We had originally thought about ttc later on this year for a third little one, but we are kinda going off by the idea, i personally could fall pregnant again in a heartbeat cause i loved carrying our girls, but we are wanting them just to have time together rather than another little one coming along so soon.

what would be a better age gap do you all think to have between my girls and the third little one? i would like it so, they would realise what is going on, (like with the pregnancy) but i would not want to much of an age gap.

i hope this message is clear enough, i will add on details if need be.

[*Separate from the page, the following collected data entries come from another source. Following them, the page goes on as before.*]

(* ===== verification/FuseInv.v ===== *)
(** * Invariants of the whole system

    Callbacks of any mount, jobs of the worker and requests to the daemon all go
    through the manager; [xstep] says that the manager's invariant survives,
    whatever state [X] the caller has besides.  [run_events] puts them together
    in any interleaving. *)

From S2P Require Import Prelude Strs Inode HostFs Handles Quota TextMerge Branch Codec View Manager Commit.
From S2P Require Import Frame BranchLaws Isolation WorldInv ManagerSpec Quiet Platform Mount Ctl Fuse FuseWalk Daemon.

Open Scope bool_scope.

Definition xstep {X} (s s' : host * World * X) : Prop := istep s.1 s'.1.
#[export] Instance xstep_preorder {X} : PreOrder (@xstep X).
Proof. split; [intros s; unfold xstep; reflexivity|]. intros a b c. unfold xstep. apply transitivity. Qed.

Section Steps.
Context {X : Type}.

Lemma mgr_keeps (R : relation (host * World)) {A} (c : MIO A) :
  keeps R c -> keeps (fun s s' : host * World * X => R s.1 s'.1) (mgr c).
Proof. intros Hc [hw x]. unfold mgr, zoom. simpl. specialize (Hc hw). by destruct (c hw). Qed.

Lemma mgr_xstep {A} (c : MIO A) : keeps istep c -> keeps (@xstep X) (mgr c).
Proof. apply mgr_keeps. Qed.
Lemma mgr_sstep_xstep {A} (c : MIO A) : keeps sstep c -> keeps (@xstep X) (mgr c).
Proof. intros Hc. by apply mgr_xstep, keeps_sstep_istep. Qed.
Lemma hostio_xstep {A} (c : IO A) : keeps (@xstep X) (hostio c).
Proof. apply mgr_sstep_xstep, on_host_sstep. Qed.
Lemma upd_world_xstep f : (forall w, same_world w (f w)) -> keeps (@xstep X) (upd_world f).
Proof. intros Hf. by apply mgr_sstep_xstep, on_mem_sstep. Qed.
Lemma modify_xstep (f : X -> X) : keeps (@xstep X) (modify (fun s => (s.1, f s.2))).
Proof. intros s Hs. done. Qed.
Lemma get_world_xstep : keeps (@xstep X) get_world.
Proof. apply keeps_gets, _. Qed.
End Steps.

Lemma with_mounts_same mb ns w : same_world w (with_mounts mb ns w).
Proof. by apply same_world_fields. Qed.
Lemma switch_same mp b w : same_world w (switch_mount_branch mp b w).
Proof.
  unfold switch_mount_branch. destruct (mount_branches w !! mp) as [old|]; [|apply with_mounts_same].
  destruct (notifiers w !! (old, mp)); apply with_mounts_same.
Qed.
Lemma unregister_same mp w : same_world w (unregister_mount mp w).
Proof. unfold unregister_mount. destruct (mount_branches w !! mp); apply with_mounts_same. Qed.
Lemma opened_same b i w : same_world w (register_opened_inode b i w).
Proof. by apply same_world_fields. Qed.
#[export] Hint Resolve with_mounts_same switch_same unregister_same opened_same : keeps.

Ltac xstep_step :=
  cbn beta iota;
  lazymatch goal with
  | |- keeps xstep (bind (mgr _) _) => apply (keeps_bind xstep); [|intros ?]
  | |- keeps xstep (mgr (if ?b then _ else _)) => destruct b
  | |- keeps xstep (mgr (match ?b with _ => _ end)) => destruct b
  | |- keeps xstep (mgr _) =>
      first [ solve [apply mgr_sstep_xstep; first [solve [eauto 2 with keeps] | sstep_auto]]
            | solve [apply mgr_xstep; eauto 2 with keeps] ]
  | |- keeps xstep (hostio _) => apply hostio_xstep
  | |- keeps xstep (upd_world _) => apply upd_world_xstep; intros ?; eauto 2 with keeps
  | |- keeps xstep (upd_fs _) => apply modify_xstep
  | |- keeps xstep (upd_daemon _) => apply modify_xstep
  | |- keeps xstep (modify _) => apply modify_xstep
  | |- _ => keeps_step
  end.
Ltac xstep_auto := repeat xstep_step.

#[export] Hint Resolve revert_sstep change_state_sstep
  commit_istep abort_istep commit_with_report_istep create_istep get_world_xstep : keeps.
#[export] Hint Extern 1 (keeps istep (create_branch _ _)) => apply create_istep : keeps.
#[export] Hint Extern 1 (keeps sstep (freeze_branch _)) => apply change_state_sstep : keeps.
#[export] Hint Extern 1 (keeps sstep (thaw_branch _)) => apply change_state_sstep : keeps.

(** ** Three relations every callback keeps *)

Section Instances.
Context {E : Env} {J : Serde} {K : Kernel}.

Lemma for_ctl_pure i A (k : option string -> FIO A) s :
  bind (branch_for_ctl_ino i) k s = k (ctl_branch i (branch_ctl_inodes s.2)) s.
Proof. done. Qed.
Lemma keeps_for_ctl (R : relation Mounted) i A (k : option string -> FIO A) :
  (forall b, keeps R (k (Some b))) -> keeps R (k None) -> keeps R (bind (branch_for_ctl_ino i) k).
Proof. intros H1 H2 s. rewrite for_ctl_pure. destruct (ctl_branch i _); [apply H1|apply H2]. Qed.
Lemma keeps_get_fs (R : relation Mounted) A (k : BranchFs -> FIO A) :
  (forall f, keeps R (k f)) -> keeps R (bind get_fs k).
Proof. intros Hk s. apply Hk. Qed.

#[export] Instance xstep_closed : Closed (@xstep BranchFs) True.
Proof.
  split.
  - apply _.
  - intros A c Hc. apply mgr_sstep_xstep. intros s. apply quiet_same, Hc.
  - intros s f _ _ Hs. done.
  - intros n _. apply mgr_xstep, commit_istep.
  - intros n _. apply mgr_xstep, abort_istep.
  - intros n p _. apply mgr_xstep, create_istep.
  - intros mp b _. apply upd_world_xstep. intros w. apply switch_same.
  - intros m n _. apply modify_xstep.
  - intros A k Hk. apply keeps_get_fs. intros f. by apply Hk.
  - intros i A k Hs Hn. apply keeps_for_ctl; [|done]. intros b. by apply Hs.
Qed.

(** The mount's identity. *)
Definition same_mount (s s' : Mounted) : Prop := fs_quiet s.2 s'.2.
#[export] Instance same_mount_closed : Closed same_mount True.
Proof.
  assert (PreOrder same_mount) as Hpre.
  { split; [intros s; unfold same_mount; reflexivity|]. intros a b c. unfold same_mount. apply transitivity. }
  assert (forall A (c : MIO A), keeps same_mount (mgr c)) as Hmgr.
  { intros A c [hw f]. unfold mgr, zoom. simpl. destruct (c hw). unfold same_mount. simpl. reflexivity. }
  split.
  - done.
  - auto.
  - intros s f H _. exact H.
  - auto.
  - auto.
  - auto.
  - unfold upd_world. auto.
  - intros m n _ s. by repeat split.
  - intros A k Hk. apply keeps_get_fs. intros f. by apply Hk.
  - intros i A k Hs Hn. apply keeps_for_ctl; [|done]. intros b. by apply Hs.
Qed.

(** A mount without control files makes quiet changes only, and stays one. *)
Definition agent (s : Mounted) : Prop := expose_control s.2 = false /\ branch_ctl_inodes s.2 = ∅.
Definition agent_step (s s' : Mounted) : Prop :=
  agent s -> quiet_world s.1.2 s'.1.2 /\ fs_quiet s.2 s'.2 /\ agent s'.
#[export] Instance agent_step_closed : Closed agent_step False.
Proof.
  split.
  - split; [intros s Hs; split; [reflexivity|by split; [reflexivity|]]|]. intros a b c Hab Hbc Ha.
    destruct (Hab Ha) as (H1 & H2 & Hb). destruct (Hbc Hb) as (H3 & H4 & Hc).
    split; [by etransitivity|]. split; [by etransitivity|done].
  - intros A c Hc [hw f] Hs. unfold mgr, zoom. simpl. specialize (Hc hw). destruct (c hw) as [r hw'].
    split; [exact Hc|]. split; [reflexivity|exact Hs].
  - intros s f Hq Hm [He Hc]. split; [reflexivity|]. split; [done|]. split; [|simpl; congruence].
    simpl. rewrite (fq_expose _ _ Hq). done.
  - by intros.
  - by intros.
  - by intros.
  - by intros.
  - by intros.
  - intros A k Hk s Hs. apply (Hk s.2); [|done]. destruct Hs as [He _]. by rewrite He.
  - intros i A k _ Hn s Hs. rewrite for_ctl_pure. destruct Hs as [He Hc]. rewrite Hc. by apply Hn.
Qed.
End Instances.

(** ** The system: the daemon, its clients, its mounts and the worker *)

Inductive event :=
  | EvRequest (r : Request)
  | EvCallback (mp : path) (o : FuseOp)
  | EvJob (mp : path) (j : Job).

Section System.
Context {E : Env} {J : Serde} {K : Kernel} {F : Sessions}.

Definition sys_event (e : event) : DIO unit :=
  match e with
  | EvRequest r => let* _ := handle_request r in ret tt
  | EvCallback mp o => let* _ := on_mount mp (handle o) in ret tt
  | EvJob mp j => let* _ := on_mount mp (run_job j) in ret tt
  end.

(** Any interleaving: whatever an event did before it failed stays done. *)
Definition run_events (es : list event) (s : host * World * Daemon) : host * World * Daemon :=
  foldl (fun s e => (sys_event e s).2) s es.

Lemma on_mount_xstep {A} mp (c : FIO A) : keeps xstep c -> keeps xstep (on_mount mp c).
Proof.
  intros Hc [hw d]. unfold on_mount. simpl. destruct (mounts d !! mp) as [m|]; [|by intros H].
  specialize (Hc (hw, served_fs m)). destruct (c (hw, served_fs m)) as [r [hw' f]]. apply Hc.
Qed.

thanks for any genuine answers xx

2007-05-31 01:44:35 · 24 answers · asked by lovelifelivelife 2 in Family & Relationships Family

24 answers

Speaking from experience, I would have the baby sooner so that she or he could be a part of the growing up process with the other two. The first two might form a bond between them and leave the third on out. I have two brothers and three sisters. They are much older than me. I didn't grow up with them and they are all close to each other. I am accepted, but don't share the same bond that they do with each other. It takes a great deal of love to help your first two children appreciate the third child. Make them a part of the experience of your pregnancy. Maybe they can help pick out the new-born's clothes or some other way. The third child born later almost becomes an only child. You might have more money for him or her by that time in your finances. This could cause jealousy. If there is plenty of love to go around, whatever you decide to do will work.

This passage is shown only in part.